● TASK: Only part of the listing is needed, namely the lines from its start through the line with "Local Open Scope Z_scope.", and they should be retyped exactly.

MATERIAL FOR THE TASK: Begin

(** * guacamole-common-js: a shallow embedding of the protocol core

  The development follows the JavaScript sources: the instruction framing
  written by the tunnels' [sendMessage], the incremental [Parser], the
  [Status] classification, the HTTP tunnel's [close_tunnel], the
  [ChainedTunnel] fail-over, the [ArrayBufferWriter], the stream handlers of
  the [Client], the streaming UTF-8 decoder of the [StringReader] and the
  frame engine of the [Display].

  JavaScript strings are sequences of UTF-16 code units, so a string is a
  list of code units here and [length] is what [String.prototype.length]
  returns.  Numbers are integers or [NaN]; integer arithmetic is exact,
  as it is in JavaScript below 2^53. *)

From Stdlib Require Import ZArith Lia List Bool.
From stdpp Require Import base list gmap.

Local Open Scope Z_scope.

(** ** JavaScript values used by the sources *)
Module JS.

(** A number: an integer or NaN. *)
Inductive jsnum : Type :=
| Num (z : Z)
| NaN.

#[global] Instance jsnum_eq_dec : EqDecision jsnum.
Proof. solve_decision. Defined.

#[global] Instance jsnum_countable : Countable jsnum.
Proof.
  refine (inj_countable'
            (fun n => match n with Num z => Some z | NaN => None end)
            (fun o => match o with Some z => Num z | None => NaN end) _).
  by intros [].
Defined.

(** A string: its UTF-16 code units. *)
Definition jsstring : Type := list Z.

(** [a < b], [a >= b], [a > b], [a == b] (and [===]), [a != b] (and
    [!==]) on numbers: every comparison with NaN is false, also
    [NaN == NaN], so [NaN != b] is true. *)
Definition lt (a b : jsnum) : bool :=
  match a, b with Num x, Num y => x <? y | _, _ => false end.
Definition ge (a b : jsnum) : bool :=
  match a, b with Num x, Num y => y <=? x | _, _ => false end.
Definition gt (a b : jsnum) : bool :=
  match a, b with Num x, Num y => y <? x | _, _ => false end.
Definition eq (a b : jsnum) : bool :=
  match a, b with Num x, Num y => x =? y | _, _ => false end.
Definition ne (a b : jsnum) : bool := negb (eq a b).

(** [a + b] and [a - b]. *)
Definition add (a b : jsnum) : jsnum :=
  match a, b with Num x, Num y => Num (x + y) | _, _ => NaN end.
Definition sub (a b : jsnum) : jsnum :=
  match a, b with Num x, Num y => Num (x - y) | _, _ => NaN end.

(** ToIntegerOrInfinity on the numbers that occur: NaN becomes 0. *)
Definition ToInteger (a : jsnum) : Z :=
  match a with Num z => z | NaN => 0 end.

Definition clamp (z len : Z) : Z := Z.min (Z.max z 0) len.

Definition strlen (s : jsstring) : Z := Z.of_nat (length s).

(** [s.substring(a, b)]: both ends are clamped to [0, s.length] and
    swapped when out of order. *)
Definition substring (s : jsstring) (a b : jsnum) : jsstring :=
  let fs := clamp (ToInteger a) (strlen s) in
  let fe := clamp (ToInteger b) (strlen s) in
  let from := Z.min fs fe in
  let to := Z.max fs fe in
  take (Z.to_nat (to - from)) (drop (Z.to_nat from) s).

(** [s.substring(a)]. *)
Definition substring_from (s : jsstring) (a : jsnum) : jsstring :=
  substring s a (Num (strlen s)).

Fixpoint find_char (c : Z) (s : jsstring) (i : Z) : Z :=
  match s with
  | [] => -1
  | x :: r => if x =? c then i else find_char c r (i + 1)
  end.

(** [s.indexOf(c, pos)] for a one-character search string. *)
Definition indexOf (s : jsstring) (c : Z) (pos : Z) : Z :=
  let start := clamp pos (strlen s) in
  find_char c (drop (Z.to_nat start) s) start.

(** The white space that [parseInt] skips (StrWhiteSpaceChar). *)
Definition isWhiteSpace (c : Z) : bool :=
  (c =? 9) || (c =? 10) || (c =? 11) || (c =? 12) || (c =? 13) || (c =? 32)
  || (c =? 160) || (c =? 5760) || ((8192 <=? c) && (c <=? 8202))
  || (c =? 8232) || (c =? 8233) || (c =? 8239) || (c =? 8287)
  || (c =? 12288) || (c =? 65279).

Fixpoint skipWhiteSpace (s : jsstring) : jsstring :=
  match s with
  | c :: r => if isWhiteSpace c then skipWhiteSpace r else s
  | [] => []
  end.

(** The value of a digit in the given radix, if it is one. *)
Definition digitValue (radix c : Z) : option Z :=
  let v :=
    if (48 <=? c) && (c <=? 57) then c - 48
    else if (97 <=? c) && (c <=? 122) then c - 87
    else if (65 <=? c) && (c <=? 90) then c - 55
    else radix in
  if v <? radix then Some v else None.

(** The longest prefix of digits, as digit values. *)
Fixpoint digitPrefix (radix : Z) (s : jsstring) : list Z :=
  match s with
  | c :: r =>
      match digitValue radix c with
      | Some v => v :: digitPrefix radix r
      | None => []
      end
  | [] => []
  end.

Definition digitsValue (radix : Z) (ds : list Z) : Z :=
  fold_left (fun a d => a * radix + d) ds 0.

MATERIAL FOR THE TASK: End

● SOLUTION:
(** * guacamole-common-js: a shallow embedding of the protocol core

  The development follows the JavaScript sources: the instruction framing
  written by the tunnels' [sendMessage], the incremental [Parser], the
  [Status] classification, the HTTP tunnel's [close_tunnel], the
  [ChainedTunnel] fail-over, the [ArrayBufferWriter], the stream handlers of
  the [Client], the streaming UTF-8 decoder of the [StringReader] and the
  frame engine of the [Display].

  JavaScript strings are sequences of UTF-16 code units, so a string is a
  list of code units here and [length] is what [String.prototype.length]
  returns.  Numbers are integers or [NaN]; integer arithmetic is exact,
  as it is in JavaScript below 2^53. *)

From Stdlib Require Import ZArith Lia List Bool.
From stdpp Require Import base list gmap.

Local Open Scope Z_scope.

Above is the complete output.